As chai2 said, not every family hopes to have kids. That's not even close to a fact. And having a child isn't somehow your 'right'.
The kid/no kid debate should be an absolute deal breaker in 100%
of all cases. I am serious - this is because there is 0% chance of a compromise. One child isn't a compromise for someone who wants none; it's them not getting what they want in the equation. Having no children isn't a compromise for someone who wants at least one; it's them not getting what they want in the equation.
By the way, let's say your wife acquiesces and bears your child. How committed are you to raising this child? And I mean really
raising him or her and not just coming home from work, having a short talk and then maybe bathing them or reading to them until they're five or six years old and then not returning to the task until it's time to decide whether to hand out the car keys or meet the boyfriend or girlfriend.
Real parenting - the real, real
deal - means tutoring and helping with homework, cleaning (the child and their room and any other messes until the child is able to do such things on his/her own), chauffeuring, meeting the teachers, at times volunteering to do school stuff, caring for them when they are sick (and missing work, often), taking them shopping, getting them to the doctor and dentist, keeping track of their appointments, getting them to do their chores, dealing with their coaches if they play sports, etc. etc. etc.
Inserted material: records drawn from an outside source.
(** C23: only the owner of a lease can act on a job.  A heartbeat, a mark or a
    session update by a worker that does not hold the lease of the row, because
    the reaper took it back, a peer claimed it or the row is gone, changes
    nothing, whatever fails, and reports an error, which is
    [ErrUploadJobLeaseLost] when the database answers and the arguments are
    accepted; refused arguments change nothing; and the holder's operation
    writes exactly its row. *)
Theorem upload_job_fencing (op : JobOp) (id : Z) (w : string) (e : Env) (db : JobDB) (n : nat)
    (Hop : op_owner op = Some (id, w)) :
  let run := run_op op e (db, n) in
  (op_rejected op = true → state_of run = db ∧ ∃ er, result_of run = inl er) ∧
  ((∀ j, jobs db !! id = Some j → job_owner j ≠ Some w ∨ job_status j ≠ "leased") →
     state_of run = db ∧ ∃ er, result_of run = inl er ∧
       (reliable e → op_rejected op = false → errors_is er "ErrUploadJobLeaseLost" = true)) ∧
  (∀ j, jobs db !! id = Some j → job_owner j = Some w → job_status j = "leased" →
     reliable e → op_rejected op = false →
     result_of run = inr tt ∧
     state_of run = mkJobDB (<[id := op_write op e j]> (jobs db)) (job_serial db)).
Proof.
  destruct (op_owner_exec op id w e Hop) as [[Hr [er Her]]|(Hr & o & ro & f & Hrun & Hf)].
  - rewrite Her, Hr. simpl. split; [eauto|]. split; [|done]. intros _. split; [done|].
    by exists er.
  - rewrite Hrun, Hr. simpl. split; [done|]. split.
    + intros Hst. destruct (exec_owned_stale o ro id w f e db n) as [Hs (er & Her & Hl)].
      { intros j Hj. apply not_true_iff_false. rewrite owned_by_spec.
        destruct (Hst j Hj); tauto. }
      split; [done|]. exists er. auto.
    + intros j Hj Ho Hs Hrel _. rewrite <- Hf. apply exec_owned_hit; [done| |done].
      by apply owned_by_spec.
Qed.

Lemma upload_job_fencing_witness :
  let db := run_history sample_history no_jobs in
  state_of (run_op (OpMarkCompleted 1 "ingest-1" 9 "asset") (sample_env 104) (db, O)) = db ∧
  result_of (run_op (OpMarkCompleted 1 "publish-1" 9 "asset") (sample_env 104) (db, O)) = inr tt.
Proof.
  intros db.
  assert (Hdb : ∃ j, jobs db !! 1 = Some j ∧ job_owner j = Some "publish-1" ∧
    job_status j = "leased").
  { vm_compute. eexists. repeat split; reflexivity. }
  destruct Hdb as (j & Hj & Ho & Hs). split.
  - refine (proj1 (proj1 (proj2 (upload_job_fencing (OpMarkCompleted 1 "ingest-1" 9 "asset") 1
      "ingest-1" (sample_env 104) db O eq_refl)) _)).
    intros j' Hj'. left. rewrite Hj in Hj'. injection Hj' as <-. rewrite Ho. discriminate.
  - exact (proj1 (proj2 (proj2 (upload_job_fencing (OpMarkCompleted 1 "publish-1" 9 "asset") 1
      "publish-1" (sample_env 104) db O eq_refl)) j Hj Ho Hs (λ _, eq_refl) eq_refl)).
Defined.

(** ** Claims *)
Lemma claim_order_spec j1 j2 :
  let k j := (Priority (Spec j), CreatedAt (Spec j), ID j) in
  claim_order j1 j2 = true ↔
  (k j1).1.1 < (k j2).1.1 ∨ (k j1).1.1 = (k j2).1.1 ∧
    ((k j1).1.2 < (k j2).1.2 ∨ (k j1).1.2 = (k j2).1.2 ∧ (k j1).2 ≤ (k j2).2).
Proof.
  simpl. unfold claim_order.
  by rewrite !orb_true_iff, !andb_true_iff, !orb_true_iff, !andb_true_iff, !Z.ltb_lt, !Z.eqb_eq,
    Z.leb_le.
Qed.
Lemma claim_order_total j1 j2 : claim_order j1 j2 = false → claim_order j2 j1 = true.
Proof. rewrite <- not_true_iff_false, !claim_order_spec. simpl. lia. Qed.
Lemma claim_order_trans j1 j2 j3 :
  claim_order j1 j2 = true → claim_order j2 j3 = true → claim_order j1 j3 = true.
Proof. rewrite !claim_order_spec. simpl. lia. Qed.

(** The rows a claim may take, and the ones it takes. *)
Definition offered (cand : Z → UploadJob → bool) (e : Env) (db : JobDB) : list UploadJob :=
  List.filter (λ j, cand (db_now e) j && negb (held e (ID j))) (all_jobs db).
Definition taken (cand : Z → UploadJob → bool) (limit : Z) (e : Env) (db : JobDB) : list UploadJob :=
  take (Z.to_nat limit) (sort_by claim_order (offered cand e db)).

Lemma offered_spec cand e db j : db_ok db →
  j ∈ offered cand e db ↔
  jobs db !! ID j = Some j ∧ cand (db_now e) j = true ∧ held e (ID j) = false.
Proof.
  intros Hok. unfold offered, all_jobs.
  rewrite list_elem_of_In, filter_In, <- list_elem_of_In, andb_true_iff, negb_true_iff,
    list_elem_of_fmap. split.
  - intros [([id j'] & -> & Hj%elem_of_map_to_list) H]. simpl in *.
    assert (id = ID j') as -> by (symmetry; apply (ok_id _ _ (ok_rows _ Hok _ _ Hj))). done.
  - intros [Hj H]. split; [|done]. exists (ID j, j). split; [done|]. by apply elem_of_map_to_list.
Qed.
Lemma offered_NoDup cand e db : db_ok db → NoDup (ID <$> offered cand e db).
Proof.
  intros Hok. assert (Hall : ID <$> all_jobs db = (map_to_list (jobs db)).*1).
  { unfold all_jobs. rewrite <- list_fmap_compose. apply list_fmap_ext. intros i [id j] Hi. simpl.
    apply list_elem_of_lookup_2, elem_of_map_to_list in Hi.
    apply (ok_id _ _ (ok_rows _ Hok _ _ Hi)). }
  pose proof (NoDup_fst_map_to_list (jobs db)) as Hnd. rewrite <- Hall in Hnd.
  unfold offered. revert Hnd. generalize (all_jobs db). intros l.
  induction l as [|j l IH]; simpl; [done|]. rewrite NoDup_cons. intros [Hj Hnd].
  destruct (_ && _); simpl; [|by apply IH]. constructor; [|by apply IH].
  intros (j' & E & Hj')%list_elem_of_fmap. apply Hj, list_elem_of_fmap. exists j'.
  split; [done|]. rewrite list_elem_of_In, filter_In, <- list_elem_of_In in Hj'. tauto.
Qed.
Lemma taken_ids cand limit e db :
  ID <$> taken cand limit e db = select_ids cand claim_order limit e db.
Proof. done. Qed.

(** What one claim statement does. *)
Lemma claim_statement_taken cand w limit u e db :
  db_ok db →
  let l := taken cand limit e db in
  (claim_statement cand w limit u e db).1 = leased_job w u e <$> l ∧
  ∀ id, jobs (claim_statement cand w limit u e db).2 !! id =
        (λ j, if bool_decide (id ∈ ID <$> l) then leased_job w u e j else j) <$> jobs db !! id.
Proof.
  intros Hok l. unfold claim_statement. rewrite <- taken_ids. fold l. simpl.
  split; [|intros id; apply update_ids_lookup].
  assert (Hl : Forall (λ j, jobs db !! ID j = Some j) l).
  { apply Forall_forall. intros j Hj. apply (offered_spec cand e db j Hok).
    rewrite <- (sort_by_perm claim_order), <- (take_drop (Z.to_nat limit)).
    apply elem_of_app. by left. }
  set (t := update_ids _ _ _).
  assert (Ht : ∀ j, j ∈ l → jobs db !! ID j = Some j → t !! ID j = Some (leased_job w u e j)).
  { intros j Hj Hjj. unfold t. rewrite update_ids_lookup, Hjj. simpl.
    rewrite bool_decide_eq_true_2; [done|]. apply list_elem_of_fmap. by exists j. }
  clearbody t l. induction Hl as [|j l Hj Hl IH]; [done|]. simpl.
  rewrite Ht by (done || by left). f_equal. apply IH. intros j' Hj'. apply Ht. by right.
Qed.

Lemma elem_of_length_pos {A} (x : A) (l : list A) : x ∈ l → (0 < length l)%nat.
Proof. destruct l; [by intros ?%elem_of_nil|simpl; lia]. Qed.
And that's for a child who grows up with every expectation of growing up well and healthy and becoming independent at some future date. Do you know what having a child with autism entails? How about a child with cystic fibrosis? Or spina bifida? Or Down's Syndrome? Or bipolar disorder? These are still children deserving of love, care, and attention, but there's a lot more work involved. Don't say it's impossible for your child to be this way. We all
know someone with a child (or who is themselves) with one or more of any of these conditions. How do you feel about carrying a child who will never walk, or changing a child into their teens and older because they will never be out of diapers? You prepared for a time of watching your child die young, or have suicidal tendencies?
Any of these could very well be your wife's concerns. So instead of pressuring her and making it all about your alleged rights and happiness, why not find out what her perspective is. Having a child goes on way beyond 9 months or even 18 or 21 years. Find out where she stands in all of this, and decide where you stand in all of it as well.
And consider alternatives as well.
You can mentor at a local school, at pretty much any grade (and even for older children, to maybe help them find their first jobs). Your area might have a Big Brothers-style program where you can really help a fatherless child in need. Consider how committed you are to any of these programs. Perhaps you can demonstrate a commitment if your wife is on the fence and if that's what is causing her concern. But if you commit to mentoring a child and you only show up once, then that would not help your cause at all in terms of proving responsibility.